1,25‐Dihydroxyvitamin D 3 inhibits proliferation but not the suppressive function of regulatory T cells in the absence of antigen‐presenting cells

Summary Vitamin D 3 is known to induce regulatory T (Treg) cells by rendering antigen‐presenting cells tolerogenic, its direct effect on human naturally occurring Treg cells is unclear.

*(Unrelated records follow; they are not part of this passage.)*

(* ===== verification/V6Addr.v ===== *)
(** * IPv6 addresses and prefixes of the DHCPv6 server

    The functions of server/mdb6.c that make addresses out of hashes and cut
    addresses to their network part: [build_address6], [build_temporary6],
    [build_prefix6], [ipv6_network_portion] and the test of [ipv6_in_pool].

    An address is a list of 16 bytes.  MD5 and the random generator are arguments.  A
    result [None] is an access outside the address, or the process ended by
    [log_fatal]. *)

From S2P Require Import Prelude.

(** [struct in6_addr]. *)
Abbreviation in6_addr := (list Z).

(** [x[i] = f(x[i])] on an array of bytes. *)
Definition upd (i : nat) (f : Z -> Z) (a : list Z) : option (list Z) :=
  b ← a !! i; Some (<[i := f b]> a).

(** [for (i = 0; i < n; i++) str[i] = net_str[i];] *)
Fixpoint copy_bytes (n i : nat) (net str : list Z) : option (list Z) :=
  match n with
  | O => Some str
  | S n => b ← net !! i; str ← upd i (fun _ => b) str; copy_bytes n (S i) net str
  end.

(** The [switch] on the number of bits taken from the network's byte. *)
Definition merge_byte (k : Z) (s n : Z) : Z :=
  if k =? 1 then Z.lor (Z.land s 127) (Z.land n 128)
  else if k =? 2 then Z.lor (Z.land s 63) (Z.land n 192)
  else if k =? 3 then Z.lor (Z.land s 31) (Z.land n 224)
  else if k =? 4 then Z.lor (Z.land s 15) (Z.land n 240)
  else if k =? 5 then Z.lor (Z.land s 7) (Z.land n 248)
  else if k =? 6 then Z.lor (Z.land s 3) (Z.land n 252)
  else Z.lor (Z.land s 1) (Z.land n 254).

(** Copy the first [net_bits] bits of [net] over [str]. *)
Definition copy_net_bits (net_bits : Z) (net str : list Z) : option (list Z) :=
  let net_bytes := Z.to_nat (net_bits / 8) in
  str ← copy_bytes net_bytes 0 net str;
  if net_bits mod 8 =? 0 then Some str
  else n ← net !! net_bytes; upd net_bytes (fun s => merge_byte (net_bits mod 8) s n) str.

(** [x &= ~0x02] *)
Definition clear_u_bit (b : Z) : Z := Z.land b 253.

(** [D6O_IA_NA], [D6O_IA_TA], [D6O_IA_PD]. *)
Definition D6O_IA_NA : Z := 3.
Definition D6O_IA_TA : Z := 4.
Definition D6O_IA_PD : Z := 25.

(** The static variables of [build_temporary6]. *)
Record temporary := { history : list Z; counter : Z }.

Section Build.

(** [isc_md5_init], [isc_md5_update] and [isc_md5_final] on a string of bytes. *)
Context (md5 : list Z -> list Z).

Definition build_address6 (net_start_addr : in6_addr) (net_bits : Z) (input : list Z) : option in6_addr :=
  str ← copy_net_bits net_bits net_start_addr (md5 input);
  if net_bits =? 64 then upd 8 clear_u_bit str else Some str.

(** [addr]: what is in the address before; [random]: what two calls of
    [isc_random_get] give. *)
Definition build_temporary6 (addr net_start_addr : in6_addr) (net_bits : Z) (input random : list Z) (t : temporary) :
    option (in6_addr * temporary) :=
  let history := if counter t =? 0 then random else history t in
  let md := md5 (history ++ input) in
  addr ← (if net_bits =? 64 then
            net ← slice 0 8 net_start_addr; addr ← splice 0 net addr;
            host ← slice 0 8 md; addr ← splice 8 host addr;
            upd 8 clear_u_bit addr
          else
            let net_bytes := Z.to_nat (net_bits / 8) in
            str ← copy_bytes net_bytes 0 net_start_addr addr;
            host ← slice 0 (16 - net_bytes) md;
            str ← splice net_bytes host str;
            if net_bits mod 8 =? 0 then Some str
            else n ← net_start_addr !! net_bytes; upd net_bytes (fun s => merge_byte (net_bits mod 8) s n) str);
  h ← slice 8 8 md;
  Some (addr, Build_temporary h (u32 (counter t + 1))).

(** The [switch] that clears the bits behind a prefix. *)
Definition prefix_mask (k : Z) : Z :=
  if k =? 0 then 0 else if k =? 1 then 128 else if k =? 2 then 192 else if k =? 3 then 224
  else if k =? 4 then 240 else if k =? 5 then 248 else if k =? 6 then 252 else 254.

(** [for (i = i; i < 16; i++) str[i] = 0;] *)
Fixpoint zero_bytes (n i : nat) (str : list Z) : option (list Z) :=
  match n with
  | O => Some str
  | S n => str ← upd i (fun _ => 0) str; zero_bytes n (S i) str
  end.

Definition build_prefix6 (net_start_pref : in6_addr) (pool_bits pref_bits : Z) (input : list Z) : option in6_addr :=
  str ← copy_net_bits pool_bits net_start_pref (md5 input);
  let net_bytes := Z.to_nat (pref_bits / 8) in
  str ← zero_bytes (16 - (net_bytes + 1)) (net_bytes + 1) str;
  upd net_bytes (fun s => Z.land s (prefix_mask (pref_bits mod 8))) str.

End Build.

(** ** The network part *)

Definition bitmasks : list Z := [0; 254; 252; 248; 240; 224; 192; 128].
Definition get {A} (f : db -> A) : D A := fun d => Some (f d, d).
Definition modify (f : db -> db) : D unit := fun d => Some (tt, f d).
Definition deref {A} (o : option A) : D A := fun d => match o with Some a => Some (a, d) | None => None end.

(** The object a pointer points to. *)
Definition lease (l : id) : D iasubopt := m ← get subs; deref (m !! l).
Definition ia (i : id) : D ia_xx := m ← get ias; deref (m !! i).
Definition pool (p : id) : D ipv6_pool := m ← get pls; deref (m !! p).
Definition set_lease (l : id) (f : iasubopt -> iasubopt) : D unit :=
  s ← lease l; modify (fun d => set_subs (<[l := f s]> (subs d)) d).
Definition set_the_ia (i : id) (f : ia_xx -> ia_xx) : D unit :=
  s ← ia i; modify (fun d => set_ias (<[i := f s]> (ias d)) d).
Definition set_the_pool (p : id) (f : ipv6_pool -> ipv6_pool) : D unit :=
  s ← pool p; modify (fun d => set_pls (<[p := f s]> (pls d)) d).

Context (mem : nat -> bool).

(** Whether the next allocation succeeds. *)
Definition dmalloc : D bool :=
  k ← get allocs; modify (set_allocs (S k)) ;; mret (mem k).

(** ** References *)

Definition iasubopt_allocate (p : option id) : D (isc_result * option id) :=
  match p with
  | Some _ => mret (DHCP_R_INVALIDARG, p)
  | None =>
      ok ← dmalloc;
      if (ok : bool) then
        m ← get subs;
        let l := fresh (dom m) in
        modify (set_subs (<[l := mkSub 1 (replicate 16 0) 255 FTS_FREE false 0 0 None None (-1)]> m)) ;;
        mret (ISC_R_SUCCESS, Some l)
      else mret (ISC_R_NOMEMORY, p)
  end.

(** [*iasubopt] before; the result and [*iasubopt] after. *)
Definition iasubopt_reference (p src : option id) : D (isc_result * option id) :=
  match p, src with
  | Some _, _ => mret (DHCP_R_INVALIDARG, p)
  | None, None => mret (DHCP_R_INVALIDARG, p)
  | None, Some l => set_lease l (fun s => set_refcnt (refcnt s + 1) s) ;; mret (ISC_R_SUCCESS, src)
  end.

Definition ia_make_key (iaid : Z) (duid : list Z) : list Z := le_bytes 4 iaid ++ duid.

Definition ia_allocate (p : option id) (iaid : Z) (duid : list Z) : D (isc_result * option id) :=
  match p with
  | Some _ => mret (DHCP_R_INVALIDARG, p)
  | None =>
      ok ← dmalloc;
      if (ok : bool) then
        ok ← dmalloc;
        if (ok : bool) then
          m ← get ias;
          let i := fresh (dom m) in
          modify (set_ias (<[i := mkIa 1 (ia_make_key iaid duid) 0 0 []]> m)) ;;
          mret (ISC_R_SUCCESS, Some i)
        else mret (ISC_R_NOMEMORY, p)
      else mret (ISC_R_NOMEMORY, p)
  end.

Definition ia_reference (p src : option id) : D (isc_result * option id) :=
  match p, src with
  | Some _, _ => mret (DHCP_R_INVALIDARG, p)
  | None, None => mret (DHCP_R_INVALIDARG, p)
  | None, Some i => set_the_ia i (fun s => set_ia_refcnt (ia_refcnt s + 1) s) ;; mret (ISC_R_SUCCESS, src)
  end.

Definition ipv6_pool_reference (p src : option id) : D (isc_result * option id) :=
  match p, src with
  | Some _, _ => mret (DHCP_R_INVALIDARG, p)
  | None, None => mret (DHCP_R_INVALIDARG, p)
  | None, Some q => set_the_pool q (fun s => set_pool_refcnt (pool_refcnt s + 1) s) ;; mret (ISC_R_SUCCESS, src)
  end.

(** [tmp->refcnt--; if (tmp->refcnt < 0) tmp->refcnt = 0;] *)
Definition count_down (n : Z) : Z := if n - 1 <? 0 then 0 else n - 1.

Definition for_each {A} (f : A -> D unit) (l : list A) : D unit :=
  foldr (fun a k => f a ;; k) (mret tt) l.

(** The pointer in slot [k] of an association, which becomes NULL. *)
Definition take_slot (i : id) (k : nat) : D (option id) :=
  s ← ia i;
  e ← deref (iasubopt_array s !! k);
  set_the_ia i (fun s => set_array (num_iasubopt s) (<[k := None]> (iasubopt_array s)) s) ;;
  mret e.

(** [x_dereference(&p)]; [p] is NULL afterwards.  The last reference frees the object
    and drops the references it holds; [fuel] bounds how deep that goes. *)
Fixpoint iasubopt_dereference (fuel : nat) (p : option id) : D isc_result :=
  match fuel, p with
  | O, _ => fun _ => None
  | _, None => mret DHCP_R_INVALIDARG
  | S fuel, Some l =>
      set_lease l (fun s => set_refcnt (count_down (refcnt s)) s) ;;
      s ← lease l;
      (if refcnt s =? 0 then
         match lease_ia s with
         | Some i => set_lease l (set_ia None) ;; ia_dereference fuel (Some i) ;; mret tt
         | None => mret tt
         end ;;
         match lease_pool s with
         | Some q => set_lease l (set_pool None) ;; ipv6_pool_dereference fuel (Some q) ;; mret tt
         | None => mret tt
         end ;;
         set_lease l (set_scope false) ;;
         modify (fun d => set_subs (delete l (subs d)) d)
       else mret tt) ;;
      mret ISC_R_SUCCESS
  end
with ia_dereference (fuel : nat) (p : option id) : D isc_result :=
  match fuel, p with
  | O, _ => fun _ => None
  | _, None => mret DHCP_R_INVALIDARG
  | S fuel, Some i =>
      set_the_ia i (fun s => set_ia_refcnt (count_down (ia_refcnt s)) s) ;;
      s ← ia i;
      (if ia_refcnt s =? 0 then
         for_each (fun k =>
           e ← take_slot i k;
           iasubopt_dereference fuel e ;; mret tt) (seq 0 (num_iasubopt s)) ;;
         modify (fun d => set_ias (delete i (ias d)) d)
       else mret tt) ;;
      mret ISC_R_SUCCESS
  end
with ipv6_pool_dereference (fuel : nat) (p : option id) : D isc_result :=
  match fuel, p with
  | O, _ => fun _ => None
  | _, None => mret DHCP_R_INVALIDARG
  | S fuel, Some q =>
      set_the_pool q (fun s => set_pool_refcnt (count_down (pool_refcnt s)) s) ;;
      s ← pool q;
      (if pool_refcnt s =? 0 then
         for_each (fun e => iasubopt_dereference fuel (Some e.2) ;; mret tt) (hash_elems (leases s)) ;;
         for_each (fun e => iasubopt_dereference fuel (Some e) ;; mret tt) (heap_array (active_timeouts s)) ;;
         for_each (fun e => iasubopt_dereference fuel (Some e) ;; mret tt) (heap_array (inactive_timeouts s)) ;;
         modify (fun d => set_pls (delete q (pls d)) d)
       else mret tt) ;;
      mret ISC_R_SUCCESS
  end.
(* ===== verification/LeasePool.v ===== *)
(** * The contents of a pool

    Which leases may be on the two heaps and in the table of a pool, as a property of
    lists, and how it changes when a lease is put in, taken out or changed. *)

From S2P Require Import Prelude BindingStates V6Addr LeaseDb LeaseLaws LeaseRefs LeaseDrop.

#[local] Open Scope Z_scope.

(** ** Leases but for their positions *)

Definition body (s : iasubopt) : iasubopt := set_index 0 s.

(** Every element of a heap knows its position. *)
Definition indexed (m : gmap id iasubopt) (h : list id) : Prop :=
  forall k x, h !! k = Some x -> exists s, m !! x = Some s /\ heap_index s = Z.of_nat k + 1.

Lemma reindex_off l m x : forall k, x ∉ l -> reindex k l m !! x = m !! x.
Proof.
  revert m. induction l as [|y l IH]; intros m k Hx; cbn; [done|]. apply not_elem_of_cons in Hx as [Hy Hx].
  rewrite IH by done. by rewrite lookup_alter_ne.
Qed.

Lemma reindex_on l : forall m k j x, NoDup l -> l !! j = Some x ->
  reindex k l m !! x = set_index (k + Z.of_nat j) <$> m !! x.
Proof.
  induction l as [|y l IH]; intros m k j x Hn Hj; [done|]. apply NoDup_cons in Hn as [Hy Hn]. cbn. destruct j as [|j]; cbn in Hj.
  - injection Hj as ->. rewrite reindex_off by done. rewrite lookup_alter_eq. by replace (k + Z.of_nat 0) with k by lia.
  - rewrite (IH _ _ j) by done. rewrite lookup_alter_ne by (intros ->; apply Hy; by eapply list_elem_of_lookup_2).
    by replace (k + 1 + Z.of_nat j) with (k + Z.of_nat (S j)) by lia.
Qed.

Lemma reindex_body l m : forall k, body <$> reindex k l m = body <$> m.
Proof.
  revert m. induction l as [|y l IH]; intros m k; cbn; [done|]. rewrite IH. apply map_eq. intros x. rewrite !lookup_fmap.
  destruct (decide (x = y)) as [->|]; [rewrite lookup_alter_eq; by destruct (m !! y) | by rewrite lookup_alter_ne].
Qed.

Lemma indexed_reindex l m : NoDup l -> (forall x, x ∈ l -> is_Some (m !! x)) -> indexed (reindex 1 l m) l.
Proof.
  intros Hn Hl k x Hk. destruct (Hl x) as [s Es]; [by eapply list_elem_of_lookup_2|].
  rewrite (reindex_on _ _ _ k), Es by done. cbn. eexists. split; [done|]. cbn. lia.
Qed.

Lemma indexed_reindex_off l l' m k : (forall x, x ∈ l' -> x ∉ l) -> indexed m l' -> indexed (reindex k l m) l'.
Proof.
  intros Hd Hi j x Hj. rewrite reindex_off; [by apply Hi | apply Hd; by eapply list_elem_of_lookup_2].
Qed.

Lemma indexed_insert m l x s s' : m !! x = Some s -> heap_index s' = heap_index s -> indexed m l -> indexed (<[x := s']> m) l.
Proof.
  intros Ex Hs Hi j y Hj. destruct (Hi j y Hj) as (t & Et & Ht). destruct (decide (y = x)) as [->|].
  - rewrite lookup_insert_eq. eexists. split; [done|]. congruence.
  - rewrite lookup_insert_ne by done. eauto.
Qed.

Lemma indexed_dropped m m' l :
  dropped refcnt set_refcnt m m' -> (forall x, x ∈ l -> is_Some (m' !! x)) -> indexed m l -> indexed m' l.
Proof.
  intros Hd Hl Hi j x Hj. destruct (Hl x) as [s' Es']; [by eapply list_elem_of_lookup_2|].
  destruct (dropped_back _ _ _ _ _ _ Hd Es') as (s & Es & Hs & _). destruct (Hi j x Hj) as (t & Et & Ht).
  exists s'. split; [done|]. rewrite Hs. cbn. congruence.
Qed.

Lemma body_insert (m : gmap id iasubopt) (x : id) (s : iasubopt) : body <$> <[x := s]> m = <[x := body s]> (body <$> m).
Proof. apply fmap_insert. Qed.

(** ** Members of a pool *)

(** The heaps of pool [q] hold [A] and [I], its table holds [T]: the leases on the
    heap [A] are in use and in the table, each under its address and no two under one
    address; what is in the table besides marks an address that may not be used. *)
Record members (b : gmap id iasubopt) (q : id) (A I : list id) (T : list (list Z * id)) : Prop := {
  members_once : NoDup (A ++ I);
  members_active x : x ∈ A -> exists s, b !! x = Some s /\ lease_pool s = Some q /\ on_active (state s) = true /\
    hard_lifetime_end_time s <= MAX_TIME /\ (addr s, x) ∈ T;
  members_inactive x : x ∈ I -> exists s, b !! x = Some s /\ lease_pool s = Some q /\ on_active (state s) = false;
  members_keys : NoDup T.*1;
  members_table k x : (k, x) ∈ T -> exists s, b !! x = Some s /\ addr s = k /\ (x ∈ A \/ lease_pool s = None)
}.

#[export] Instance members_proper b q : Proper ((≡ₚ) ==> (≡ₚ) ==> (≡ₚ) ==> iff) (members b q).
Proof.
  assert (forall A A' I I' T T', A ≡ₚ A' -> I ≡ₚ I' -> T ≡ₚ T' -> members b q A I T -> members b q A' I' T') as H.
  { intros A A' I I' T T' HA HI HT [H1 H2 H3 H4 H5]. split.
    - by rewrite <- HA, <- HI.
    - intros x. rewrite <- HA. intros Hx. destruct (H2 x Hx) as (s & ? & ? & ? & ? & ?). exists s. by rewrite <- HT.
    - intros x. rewrite <- HI. apply H3.
    - by rewrite <- HT.
    - intros k x. rewrite <- HT. intros Hx. destruct (H5 k x Hx) as (s & ? & ? & ?). exists s. by rewrite <- HA. }
  intros A A' HA I I' HI T T' HT. split; apply H; by symmetry + by idtac.
Qed.

Section Members.
Context (b : gmap id iasubopt) (q x : id).
Implicit Types (A I : list id) (T : list (list Z * id)).

Definition outside A I T : Prop := x ∉ A ++ I ++ T.*2.

Lemma members_take_inactive A I T : members b q A (x :: I) T -> members b q A I T.
Proof.
  intros [H1 H2 H3 H4 H5]. split; try done.
  - rewrite <- Permutation_middle in H1. by apply NoDup_cons in H1 as [_ H1].
  - intros y Hy. apply H3. set_solver.
Qed.

Lemma outside_inactive A I T : members b q A (x :: I) T -> outside A I T.
Proof.
  intros [H1 H2 H3 H4 H5]. rewrite <- Permutation_middle in H1. apply NoDup_cons in H1 as [H1 _].
  unfold outside. rewrite !elem_of_app, list_elem_of_fmap in *. intros [Hx|[Hx|([k y] & Hk & Hy)]]; [tauto | tauto |].
  cbn in Hk. subst y. destruct (H5 k x Hy) as (s & Es & _ & [Hx|Hx]); [tauto|].
  destruct (H3 x) as (s' & Es' & Hq & _); [set_solver|]. congruence.
Qed.

Lemma members_take_active A I T k : members b q (x :: A) I ((k, x) :: T) -> members b q A I T.
Proof.
  intros [H1 H2 H3 H4 H5]. cbn in H1. apply NoDup_cons in H1 as [H1' H1]. cbn in H4. apply NoDup_cons in H4 as [H4' H4]. split; try done.
  - intros y Hy. destruct (H2 y) as (s & Es & Hs & Ha & Hm & Ht); [set_solver|]. exists s. repeat split; try done.
    apply elem_of_cons in Ht as [[= _ ->]|Ht]; [set_solver | done].
  - intros k' y Hy. destruct (H5 k' y) as (s & Es & Hs & Ha); [set_solver|]. exists s. repeat split; try done.
    destruct Ha as [[->|Ha]%elem_of_cons|Ha]; [|by left | by right]. exfalso.
    destruct (H5 k x) as (s' & Es' & Hs' & _); [set_solver|]. apply H4'. apply list_elem_of_fmap. exists (k', x). split; [|done].
    cbn. congruence.
Qed.

Lemma outside_active A I T k : members b q (x :: A) I ((k, x) :: T) -> outside A I T.
Proof.
  intros [H1 H2 H3 H4 H5]. cbn in H1. apply NoDup_cons in H1 as [H1 _]. cbn in H4. apply NoDup_cons in H4 as [H4' H4].
  unfold outside. rewrite !elem_of_app, list_elem_of_fmap in *. intros [Hx|[Hx|([k' y] & Hk & Hy)]]; [tauto | tauto |].
  cbn in Hk. subst y. destruct (H5 k' x) as (s & Es & Hs & _); [set_solver|]. destruct (H5 k x) as (s' & Es' & Hs' & _); [set_solver|].
  apply H4', list_elem_of_fmap. exists (k', x). split; [cbn; congruence | done].
Qed.

Lemma members_add_inactive A I T s :
  b !! x = Some s -> lease_pool s = Some q -> on_active (state s) = false -> outside A I T ->
  members b q A I T -> members b q A (x :: I) T.
Proof.
  intros Es Hq Ha Ho [H1 H2 H3 H4 H5]. unfold outside in Ho. split; try done.
  - rewrite <- Permutation_middle. apply NoDup_cons. split; [set_solver | done].
  - intros y [->|Hy]%elem_of_cons; [eauto | by apply H3].
Qed.

Lemma members_add_active A I T s :
  b !! x = Some s -> lease_pool s = Some q -> on_active (state s) = true -> hard_lifetime_end_time s <= MAX_TIME ->
  addr s ∉ T.*1 -> outside A I T -> members b q A I T -> members b q (x :: A) I ((addr s, x) :: T).
Proof.
  intros Es Hq Ha Hm Hk Ho [H1 H2 H3 H4 H5]. unfold outside in Ho. split; try done.
  - apply NoDup_cons. split; [set_solver | done].
  - intros y [->|Hy]%elem_of_cons; [exists s; set_solver|]. destruct (H2 y Hy) as (t & ? & ? & ? & ? & ?). exists t. set_solver.
  - by apply NoDup_cons.
  - intros k y [[= -> ->]|Hy]%elem_of_cons; [exists s; set_solver|]. destruct (H5 k y Hy) as (t & ? & ? & ?). exists t. set_solver.
Qed.

(** A mark. *)
Lemma members_mark A I T s :
  b !! x = Some s -> lease_pool s = None -> addr s ∉ T.*1 -> members b q A I T -> members b q A I ((addr s, x) :: T).
Proof.
  intros Es Hq Hk [H1 H2 H3 H4 H5]. split; try done.
  - intros y Hy. destruct (H2 y Hy) as (t & ? & ? & ? & ? & ?). exists t. set_solver.
  - by apply NoDup_cons.
  - intros k y [[= -> ->]|Hy]%elem_of_cons; [exists s; auto | by apply H5].
Qed.

Lemma members_off A I T s : outside A I T -> members b q A I T -> members (<[x := s]> b) q A I T.
Proof.
  unfold outside. intros Ho [H1 H2 H3 H4 H5]. split; try done.
  - intros y Hy. rewrite lookup_insert_ne by set_solver. by apply H2.
  - intros y Hy. rewrite lookup_insert_ne by set_solver. by apply H3.
  - intros k y Hy. rewrite lookup_insert_ne; [by apply H5|]. intros ->. apply Ho. rewrite !elem_of_app, list_elem_of_fmap.
    right. right. by exists (k, y).
Qed.

End Members.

Here, we investigated if and how 1,25‐dihydroxyvitamin D 3 [1,25(OH) 2 D 3 ] can directly affect the proliferation and function of human naturally occurring Treg cells in vitro . First, we demonstrated that these Treg cells express vitamin D receptors that were up‐regulated following anti‐CD3/CD28‐bead stimulation. 1,25(OH) 2 D 3 inhibited proliferation of Treg cells even when exogenous interleukin‐2 was provided. Treg cells were more susceptible to the inhibitory effect of 1,25(OH) 2 D 3 than conventional T cells . 1,25(OH) 2 D 3 neither affected the anergic state nor the suppressive function of Treg cells but induced a subtle increase in interleukin‐10‐secreting cells. The cell‐division‐inhibiting effect of 1,25(OH) 2 D 3 on Treg cells was also demonstrated in vivo by supplementing vitamin D‐deficient HIV‐1‐infected patients with 2000 IU cholecalciferol (vitamin D 3 ). Increased serum 1,25(OH) 2 D 3 levels were associated with a drop in the number and percentage of Treg cells, which may be attributed to a decrease in the proliferating Foxp3 + Treg cell population. In conclusion, 1,25(OH) 2 D 3 directly affects Treg cell growth and promotes interleukin‐10 production without apparent effects on activation status and suppressive phenotype whereas in vivo , high serum 1,25(OH) 2 D 3 levels are associated with reduced Treg cell proliferation and a reduced number of Treg cells.